O NPISA é uma resposta da rede social de Lisboa, que surgiu em 2015 e é constituída por uma comissão tripartida: Câmara Municipal de Lisboa, Santa Casa de Misericórdia e Instituto da Segurança Social. O objetivo do NPISA é monitorizar o fenómeno, fazer a articulação e potenciar os recursos que cada uma destas instituições pode trazer para a cidade naquilo que é resposta à área dos sem-abrigo.

Centros de Ocupação e Inserção Diurna

São os espaços que durante o dia estão disponíveis para as pessoas que estão em situação de sem-abrigo. O coordenador da equipa PPMPSSA, Paulo Santo, esclarece que os centros de emergência oferecem dormida, mas que durante o dia não é permitido a pessoa permanecer no local e por essa razão foram criados estes centros. “São locais onde as pessoas podem ocupar o seu dia com várias atividades como sessões de cinema, de televisão, debates, contos ou se quiserem podem simplesmente estar sentadas no sofá a conversar, a tomar o pequeno-almoço tranquilamente ou ter acompanhamento para procurar um emprego.
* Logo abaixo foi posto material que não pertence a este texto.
Lemma plain_free_of (s : string) :
  plain s -> free_of "," s /\ free_of "=" s /\ free_of " " s.
Proof.
  intros H. repeat split; (eapply Forall_impl; [exact H|]); intros c Hc;
    unfold is_separator in Hc; apply orb_false_elim in Hc as [Hc H3];
    apply orb_false_elim in Hc as [H1 H2]; assumption.
Qed.

Lemma str_int_plain (n : Z) : plain (Py.str_int n).
Proof.
  eapply Forall_impl; [apply str_int_chars|]. intros c [Hc| ->]; [|reflexivity].
  unfold is_separator.
  repeat match goal with
         | |- context [Ascii.eqb c ?x] =>
             destruct (Ascii.eqb_spec c x) as [->|_]; [discriminate Hc|]
         end.
  reflexivity.
Qed.

Lemma plain_app (a b : string) : plain (a +:+ b) <-> plain a /\ plain b.
Proof. unfold plain. rewrite chars_app. apply Forall_app. Qed.

Lemma split_field (key value : string) :
  free_of "=" key -> free_of "=" value ->
  Py.index (Py.split "=" (manifest_field key value)) 1 = inr value.
Proof.
  intros Hk Hv. unfold manifest_field.
  change ("=" +:+ value) with (String "=" value).
  rewrite split_app, split_free by assumption. reflexivity.
Qed.

Lemma free_of_field (sep : ascii) (key value : string) :
  free_of sep key -> Ascii.eqb "=" sep = false -> free_of sep value ->
  free_of sep (manifest_field key value).
Proof.
  intros Hk Hs Hv. unfold manifest_field.
  apply free_of_app. split; [assumption|].
  apply free_of_app. split; [|assumption].
  constructor; [assumption|constructor].
Qed.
São espaços de grande potencial, porque em vez das pessoas estarem na rua podem usufruir deste local criando rotinas e laços de sociabilização.”
Neste momento, financiados pela Câmara Municipal de Lisboa, existem cinco espaços que permitem o acolhimento e acompanhamento durante o dia: Ateliers de Mudança (Serve The City), COID Exército de Salvação (Centro Social do Exército de Salvação), Espaço Aberto ao Diálogo (Comunidade Vida e Paz), Espaço Âncora (Crescer na Maior), Projeto Orientar (ORIENTAR – Associação de Intervenção para a Mudança.) 

Centros de emergência

Face à atual emergência, a autarquia teve de criar soluções específicas, adaptadas ao contexto de pandemia Covid-19. Em março de 2020, Lisboa abriu quatro centros de acolhimento de emergência para as pessoas em situação de sem-abrigo. Até agora, passaram quase 800 pessoas por estes centros de acolhimento, muitas das quais foram encaminhadas para soluções de alojamento permanente, que recebem em simultâneo até 220 pessoas. São centenas de pessoas que saíram da rua, ou evitaram cair na rua, depois de terem perdido os seus rendimentos.
“A experiência que tínhamos eram os centros que davam resposta às vagas de frio, mas que duram três ou quatro dias. Aqui o contexto é diferente. Criaram-se centros municipais de emergência, ou seja, que estão ativos enquanto durar a pandemia, para as pessoas não estarem na rua e onde é garantido não só o acompanhamento psicossocial mas também a alimentação e tudo o que são as necessidades básicas dessas pessoas (alimentação, banho, roupa, cuidados de saúde), com as devidas orientações da DGS, para evitar a todo o custo situações de contágio entre pessoas em situação de sem-abrigo”, explica Paulo Santos. Esta é uma estratégia municipal de intervenção integrada, que pretende reforçar as respostas de apoio social e combater a pobreza e a exclusão social desta população, capitalizando a vasta rede de apoio social existente.

 

"Em termos de resposta municipal, aquilo que é nosso grande objetivo é garantir que estão no terreno as respostas suficientes e as mais diversificadas possíveis para que, quando a pessoa sentir capaz ou sentir que é o seu momento de ir ao encontro dessa resposta, nós estamos lá para ela."
Paulo Santos, coordenador PMPSSA

“Há uma série de anos, no Bairro Alto, conheci um jovem que tenho acompanhado ao longo dos anos. Ele não só saiu da rua, como fez a equivalência ao 12º ano, formou-se na área do design, na universidade, e fez-se como pessoa. Saiu da rua para um enquadramento completamente diferente e eu acho que quando isto acontece é muito motivador”.
Alfredo Martins, Comunidade Vida e Paz

Agradecimentos:

Paulo Santos - coordenador da equipa de projeto do Plano Municipal para Pessoas em Situação de Sem-Abrigo 2019-2023 (EPPMPSSA)

Comunidade Vida e Paz

CRESCER – Associação de Intervenção Comunitária (cedência de imagens vídeo)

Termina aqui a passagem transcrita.